Slides 8-16: Electron Carriers: NADH, NADPH, FADH2 —Oxidation-Reduction Reactions —

  • Redox Reactions (OILRIG)

    • Oxidation-Reduction reactions

    • Some molecules alternate between reduced and oxidized forms

      • Ex. NADH + B -> NAD+ + BH

  • NADH and NAD+

    • NADH is the reduced form, high energy that has accepted a pair of electrons

    • NAD+ is the oxidized form, low energy that has lost a pair of electrons

  • Reduced cmpd loses e-s and becomes oxidized

  • Oxidized cmpd gains e-s and becomes reduced

    • When a cmpd gains e-s is sometimes picks up an H as well

  • NADH (reduced) + B(ox) -> NAD+ (oxidized) +BH(reduced)

    • The NADH +B donates a pair of e- to B

    • NADH loses a pair of e- and becomes oxidized — NADH → NAD+

    • B gains a pair of e- and becomes reduced — B → BH

    NAD+ + 2e- + 2H+ -> NADH

  • Oxidized form lost a pair of e-s low energy form (left) — Reduced form Gains 2e-s (+ 2H +) high energy form (right)

  • OILRIG: Oxidation Is Loss, Reduction Is Gain of electrons

Slides 17-19: Ion Gradients as Energy

From High concentration to Low concentration

  • Ion Gradient: When the concentration of an ion is high on one side of the membrane

  • Ion gradients create potential energy

  • Energy is released as ions flow down their concentration gradient

  • As ions move down their concentration gradient, enough energy is released to move some other substance, or make ATP

Slides 20-22: Solar Energy and Photosynthesis

  • Photosynthesis Overview

    • Light energy converted into chemical energy (ATP and NADPH)

  • Energy from sunlight can be used for electron transport during photosynthesis

  • Light Reactions

    • Involved water splitting and electron transport

  • Light reactions of photosynthesis — sunlight → Electron transport H+ Gradient → ATP + NADPH chemical energy

  • Overall reaction: CO2 + H2O + light energy → sugar + O2

Slides 23-27: Laws of Thermodynamics

  • 1st Law: Energy cannot be created or destroyed, it can only be transformed

  • 2nd Law: Any Energy transformations increases the disorder of a system (entropy)

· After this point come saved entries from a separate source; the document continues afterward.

Section SelectAutolabel.
Variable env : environment.
Variables conf_low conf_high : Q.

(** A file of [AUTOLABELED_DIR] stays: the body of the [try] only writes
    there. *)
Lemma select_body_auto_mono (x n : string) (s : select_state) :
  is_Some (ls (sel_fs s) AUTOLABELED_DIR !! n) ->
  is_Some (ls (sel_fs (select_body env conf_low conf_high x s).2) AUTOLABELED_DIR !! n).
Proof.
  intros Hn.
  destruct (select_body_cases env conf_low conf_high x)
    as [[e E]|[[reason E]|(xywhn & cls & reason & E)]]; rewrite E; [exact Hn|..].
  - unfold_io.
    destruct (copy_error env TO_LABEL_DIR x); [exact Hn|].
    destruct (ls (sel_fs s) UNLABELED_DIR !! x); [|exact Hn].
    simpl. destruct (unlink_error env UNLABELED_DIR x); simpl; by ls_simpl.
  - unfold_io.
    destruct (copy_error env AUTOLABELED_DIR x); [exact Hn|].
    destruct (ls (sel_fs s) UNLABELED_DIR !! x); [|exact Hn].
    simpl. destruct (write_error env AUTOLABELED_DIR _); simpl;
      [by apply write_file_mono|].
    destruct (unlink_error env UNLABELED_DIR x); simpl;
      rewrite ?ls_unlink_ne by dir_ne; by do 2 apply write_file_mono.
Qed.

(** A row of route [autolabeled] is appended only once the image and its
    annotation file are written. *)
Lemma select_body_autolabeled (x : string) (s : select_state) (new : list row) (r : row) :
  rows (select_body env conf_low conf_high x s).2 = rows s ++ new ->
  r ∈ new -> route r = "autolabeled" ->
  file r = x
  /\ is_Some (ls (sel_fs (select_body env conf_low conf_high x s).2) AUTOLABELED_DIR !! x)
  /\ is_Some (ls (sel_fs (select_body env conf_low conf_high x s).2) AUTOLABELED_DIR
              !! Pathlib.with_suffix x ".txt").
Proof.
  assert (Hnil : forall l : list row, rows s = rows s ++ l -> l = []).
  { intros l H. rewrite <- (app_nil_r (rows s)) in H at 1. by apply app_inv_head in H. }
  destruct (select_body_cases env conf_low conf_high x)
    as [[e E]|[[reason E]|(xywhn & cls & reason & E)]]; rewrite E.
  - simpl. intros H Hr. apply Hnil in H. subst new. by apply elem_of_nil in Hr.
  - unfold_io.
    destruct (copy_error env TO_LABEL_DIR x);
      [simpl; intros H Hr; apply Hnil in H; subst new; by apply elem_of_nil in Hr|].
    destruct (ls (sel_fs s) UNLABELED_DIR !! x);
      [|simpl; intros H Hr; apply Hnil in H; subst new; by apply elem_of_nil in Hr].
    simpl. destruct (unlink_error env UNLABELED_DIR x); simpl;
      intros H Hr Hrt; apply app_inv_head in H; subst new;
      apply list_elem_of_singleton in Hr; subst r; discriminate.
  - unfold_io. unfold Pathlib.with_suffix.
    destruct (copy_error env AUTOLABELED_DIR x);
      [simpl; intros H Hr; apply Hnil in H; subst new; by apply elem_of_nil in Hr|].
    destruct (ls (sel_fs s) UNLABELED_DIR !! x);
      [|simpl; intros H Hr; apply Hnil in H; subst new; by apply elem_of_nil in Hr].
    simpl. destruct (write_error env AUTOLABELED_DIR _); simpl;
      [intros H Hr; apply Hnil in H; subst new; by apply elem_of_nil in Hr|].
    destruct (unlink_error env UNLABELED_DIR x); simpl;
      intros H Hr Hrt; apply app_inv_head in H; subst new;
      apply list_elem_of_singleton in Hr; subst r; simpl;
      rewrite ?ls_unlink_ne by dir_ne;
      (split; [done|]; split;
       [apply write_file_mono; rewrite ls_write_file_eq, lookup_insert_eq; eauto
       |rewrite ls_write_file_eq, lookup_insert_eq; eauto]).
Qed.

(** The same for a run of the loop. *)
Lemma for_each_autolabeled (l : list string) (s : select_state) :
  exists s' new,
    for_each (select_one env conf_low conf_high) l s = (Ok tt, s')
    /\ rows s' = rows s ++ new
    /\ (forall n, is_Some (ls (sel_fs s) AUTOLABELED_DIR !! n) ->
                  is_Some (ls (sel_fs s') AUTOLABELED_DIR !! n))
    /\ forall r, r ∈ new -> route r = "autolabeled" ->
         file r ∈ l
         /\ is_Some (ls (sel_fs s') AUTOLABELED_DIR !! file r)
         /\ is_Some (ls (sel_fs s') AUTOLABELED_DIR !! Pathlib.with_suffix (file r) ".txt").
Proof.
  revert s. induction l as [|x l IH]; intros s.
  - exists s, []. split; [reflexivity|]. split; [by rewrite app_nil_r|].
    split; [done|]. intros r Hr. by apply elem_of_nil in Hr.
  - rewrite for_each_cons, select_one_unfold.
    pose proof (select_body_auto_mono x) as Hmono.
    pose proof (select_body_autolabeled x (scan s)) as Hauto.
    pose proof (body_rows env conf_low conf_high (sel_fs s) x (scan s) eq_refl) as Hrows.
    pose proof (fun r => Hauto _ r Hrows) as Hauto'. clear Hauto.
    destruct (select_body env conf_low conf_high x (scan s)) as [[[]|e] s1] eqn:Hb;
      cbn [fst snd] in *.
    + destruct (IH s1) as (s' & newl & Hloop & Hrows' & Hmono' & Hall).
      exists s', (logged env conf_low conf_high (sel_fs s) x ++ newl).
      split; [exact Hloop|]. split; [by rewrite Hrows', Hrows, <- app_assoc|].
      split.
      { intros n Hn. apply Hmono'. specialize (Hmono n (scan s) Hn).
        by rewrite Hb in Hmono. }
      intros r Hr Hrt. apply elem_of_app in Hr as [Hr|Hr].
      * destruct (Hauto' r Hr Hrt) as (-> & Hi & Hl).
        split; [by left|]. split; by apply Hmono'.
      * destruct (Hall r Hr Hrt) as (Hin & Hi & Hl). split; [by right|done].
    + destruct (IH (log_error x e s1)) as (s' & newl & Hloop & Hrows' & Hmono' & Hall).
      exists s', (logged env conf_low conf_high (sel_fs s) x ++ [Row x "error" e] ++ newl).
      split; [exact Hloop|]. split.
      { rewrite Hrows'. cbn [rows log_error]. by rewrite Hrows, <- !app_assoc. }
      split.
      { intros n Hn. apply Hmono'. specialize (Hmono n (scan s) Hn).
        by rewrite Hb in Hmono. }
      intros r Hr Hrt. apply elem_of_app in Hr as [Hr|Hr].
      * destruct (Hauto' r Hr Hrt) as (-> & Hi & Hl).
        split; [by left|]. split; by apply Hmono'.
      * apply elem_of_cons in Hr as [->|Hr]; [discriminate|].
        destruct (Hall r Hr Hrt) as (Hin & Hi & Hl). split; [by right|done].
Qed.

End SelectAutolabel.

(** The rows the stage adds to the log, and what a row of route
    [autolabeled] among them stands for. *)
Lemma stage_select_autolabeled (env : environment) (conf_low conf_high : Q)
    (fs : filesystem) :
  exists new,
    log_extended fs (stage_select env conf_low conf_high fs).2 new
    /\ forall r, r ∈ new -> route r = "autolabeled" ->
         is_Some (ls (stage_select env conf_low conf_high fs).2 AUTOLABELED_DIR !! file r)
         /\ is_Some (ls (stage_select env conf_low conf_high fs).2 AUTOLABELED_DIR
                     !! Pathlib.with_suffix (file r) ".txt")
         /\ ((AUTOLABELED_DIR, file r),
             (AUTOLABELED_DIR, Pathlib.with_suffix (file r) ".txt"))
            ∈ sources_of (stage_select env conf_low conf_high fs).2.
Proof.
  destruct (for_each_autolabeled env conf_low conf_high (unlabeled_images fs)
              (SelectState fs stats0 [])) as (s & new & Hloop & Hrows & _ & Hall).
  simpl in Hrows.
  destruct (stage_select_returns env conf_low conf_high fs)
    as (s' & Hloop' & _ & Hdirs & _ & _).
  rewrite Hloop in Hloop'. injection Hloop' as <-.
  pose proof (fun d => stage_select_ls env conf_low conf_high fs s d Hdirs) as Hls.
  destruct (stage_select_log env conf_low conf_high fs s Hloop) as [Hext Hkeep].
  assert (Hcase : LOG_CSV fs = Some [] \/ LOG_CSV fs <> Some []).
  { destruct (LOG_CSV fs) as [[|r0 old]|]; [by left|right; discriminate..]. }
  destruct Hcase as [He|Hne].
  { exists []. split; [by apply Hkeep|]. intros r Hr. by apply elem_of_nil in Hr. }
  exists new. split; [rewrite <- Hrows; by apply Hext|].
  intros r Hr Hrt. destruct (Hall r Hr Hrt) as (Hin & [di Hi] & Hl).
  rewrite !Hls. split; [eauto|]. split; [exact Hl|].
  unfold sources_of. apply elem_of_app. right. apply elem_of_gather.
  exists (file r), di. rewrite !Hls. split; [exact Hi|].
  split; [|split; [exact Hl|reflexivity]].
  pose proof (unlabeled_images_image fs) as Himg. rewrite Forall_forall in Himg.
  by apply Himg.
Qed.
(** A name without slash, followed by a dot and an extension without dot
    or slash, is one path component with that suffix. *)
Lemma dotted_file_name (folder : PurePath.t) (base ext : string) :
  base ≠ "" → Str.mem "/" base = false →
  ext ≠ "" → Str.mem "/" ext = false → Str.mem "." ext = false →
  let p := PurePath.joinpath folder (base +:+ String "." ext) in
  PurePath.root p = PurePath.root folder ∧
  PurePath.parts p = PurePath.parts folder ++ [base +:+ String "." ext] ∧
  PurePath.name p = base +:+ String "." ext ∧
  PurePath.suffix p = String "." ext ∧
  PurePath.stem p = base.
Proof.
  intros Hne Hslash Hext Hext_slash Hext_dot p.
  assert (Hp : p = PurePath.mk (PurePath.root folder)
                     (PurePath.parts folder ++ [base +:+ String "." ext])).
  { subst p. unfold PurePath.joinpath, PurePath.of_string.
    destruct base as [|c base]; [done|].
    change (String c base +:+ String "." ext) with (String c (base +:+ String "." ext)).
    cbn [Str.mem] in Hslash. apply orb_false_iff in Hslash as [Hc Hbase].
    assert (Hsplit : PurePath.splitroot (String c (base +:+ String "." ext))
                     = ("", String c (base +:+ String "." ext))).
    { unfold PurePath.splitroot. destruct c as [[] [] [] [] [] [] [] []]; try done. }
    rewrite Hsplit. rewrite split_no_sep.
    2:{ cbn [Str.mem]. rewrite Hc. rewrite mem_append, Hbase. cbn [Str.mem].
        by rewrite Hext_slash. }
    rewrite filter_cons_True.
    2:{ split; [done|]. intros [= _ Heq]. by destruct base. }
    rewrite filter_nil. unfold PurePath.join. cbn [PurePath.root PurePath.parts].
    by rewrite decide_True. }
  assert (Hname : PurePath.name p = base +:+ String "." ext).
  { rewrite Hp. unfold PurePath.name. cbn [PurePath.parts]. by rewrite last_snoc. }
  assert (Hdot : PurePath.suffix_dot (base +:+ String "." ext) = Some (String.length base)).
  { unfold PurePath.suffix_dot.
    rewrite (rfind_append "." base (String "." ext) 0).
    2:{ cbn [Str.rfind]. by rewrite rfind_absent. }
    rewrite Nat.add_0_r, append_length. cbn [String.length].
    assert (0 < String.length base) by (destruct base; [done|simpl; lia]).
    assert (0 < String.length ext) by (destruct ext; [done|simpl; lia]).
    rewrite (proj2 (Nat.ltb_lt _ _)) by done.
    rewrite (proj2 (Nat.ltb_lt _ _)) by lia. done. }
  split_and!; [by rewrite Hp|by rewrite Hp|done| |].
  - unfold PurePath.suffix. rewrite Hname, Hdot. unfold Str.drop.
    rewrite substring_after, append_length.
    replace (String.length base + String.length (String "." ext) - String.length base)
      with (String.length (String "." ext)) by lia.
    apply substring_all.
  - unfold PurePath.stem. rewrite Hname, Hdot. unfold Str.take. apply substring_before.
Qed.

Lemma file_name_base (title : string) :
  Str.strip title ≠ "" → Str.mem "/" title = false →
  Cli.lower (Str.replace " " "-" (Str.strip title)) ≠ "" ∧
  Str.mem "/" (Cli.lower (Str.replace " " "-" (Str.strip title))) = false.
Proof.
  intros Hne Hslash. split.
  - destruct (Str.strip title); done.
  - rewrite mem_lower_slash. apply replace_keeps_absent; [done|].
    unfold Str.strip. by apply mem_rstrip, mem_lstrip.
Qed.

(** X18.  For a title within ASCII that is not blank and holds no slash,
    the file [create] makes is named after the title (blanks stripped, spaces
    turned into hyphens, lower case) with the suffix [.svg]; so a change to
    that file is one the trigger acts on, writing the snippet for that
    name. *)
Theorem created_figure_is_recognised
    (cfg : user_config) (title root : string) (w w' : world) :
  Str.isascii title = true →
  Str.strip title ≠ "" → Str.mem "/" title = false →
  let base := Cli.lower (Str.replace " " "-" (Str.strip title)) in
  let figure_path :=
    PurePath.joinpath (PurePath.absolute (cwd w) (PurePath.of_string root))
      (Cli.file_name title) in
  PurePath.suffix figure_path = ".svg" ∧
  PurePath.stem figure_path = base ∧
  maybe_recompile_figure cfg (Path_ figure_path) w' =
    ([ClipboardCopy (bound_latex_template cfg base (beautify base))], Returned tt).
Proof.
  intros _ Hne Hslash base figure_path.
  destruct (file_name_base title Hne Hslash) as [Hbase Hnoslash].
  destruct (dotted_file_name (PurePath.absolute (cwd w) (PurePath.of_string root))
              base "svg" Hbase Hnoslash) as (_ & _ & _ & Hsuf & Hstem); [done..|].
  change (PurePath.suffix figure_path = ".svg") in Hsuf.
  change (PurePath.stem figure_path = base) in Hstem.
  split_and!; [done|done|].
  rewrite maybe_recompile_figure_svg by done. cbn [Path]. by rewrite Hstem.
Qed.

    • Entropy is a measure of randomness or disorder

Slides 28-32: Metabolic Pathways and Chemical Reactions

  • Reactions are part of metabolic pathways

    • Enzymes catalyze each step

    • The activity of all 3 enzymes is needed to make the final product

  • Reactants = substrates is the starting compound in a reaction

  • Product: Compound made at the end of a reaction

Slides 33-38: Chemical Equilibrium

  • Chemical equilibrium occurs when the rate of formation of products equals the rate of formation of the reactants

    • aA + bB <—>cC + dD

  • Equilibrium constant (Keq) indicates favorability of product formation

    • The larger the Keq the more product is made relative to reactant at equilibrium

  • Example: ATP breakdown to ADP + Pi

  • Equilibrium greatly favors formation of products

    Keq =  [ADP][Pi] / [ATP]

  • ATP rapidly breaks down to make ADP + Pi

  • At equilibrium there will be tiny amounts of ATP and very large amounts of ADP + Pi

Slides 39-44: Free Energy and Reactions

  • Free energy (G) is the energy that can be used to do work

    • Reactions tend to proceed in the direction that causes a decrease in the free energy of the system

      • (ΔG = negative)

  • Exergonic Reactions: Energy is released can occur spontaneously (ΔG < 0 ) ΔG = negative

  • Endergonic Reactions: Requires energy input in order to occur reaction is not spontaneous (ΔG > 0) ΔG = Positive

  • Reactions can be coupled

    • Coupled reactions over all ΔG is negative; together reactions are spontaneous

      • ATP → ADP + P

      • Glucose+ P -: Glucose-6P

        • Glucose + ATP → Glucose-6-p + ADP

Slides 45-52: Enzymes as Catalysts

  • Catalysts increase the rate of reaction

    • Catalysts are not used up in the reaction (reusable!!)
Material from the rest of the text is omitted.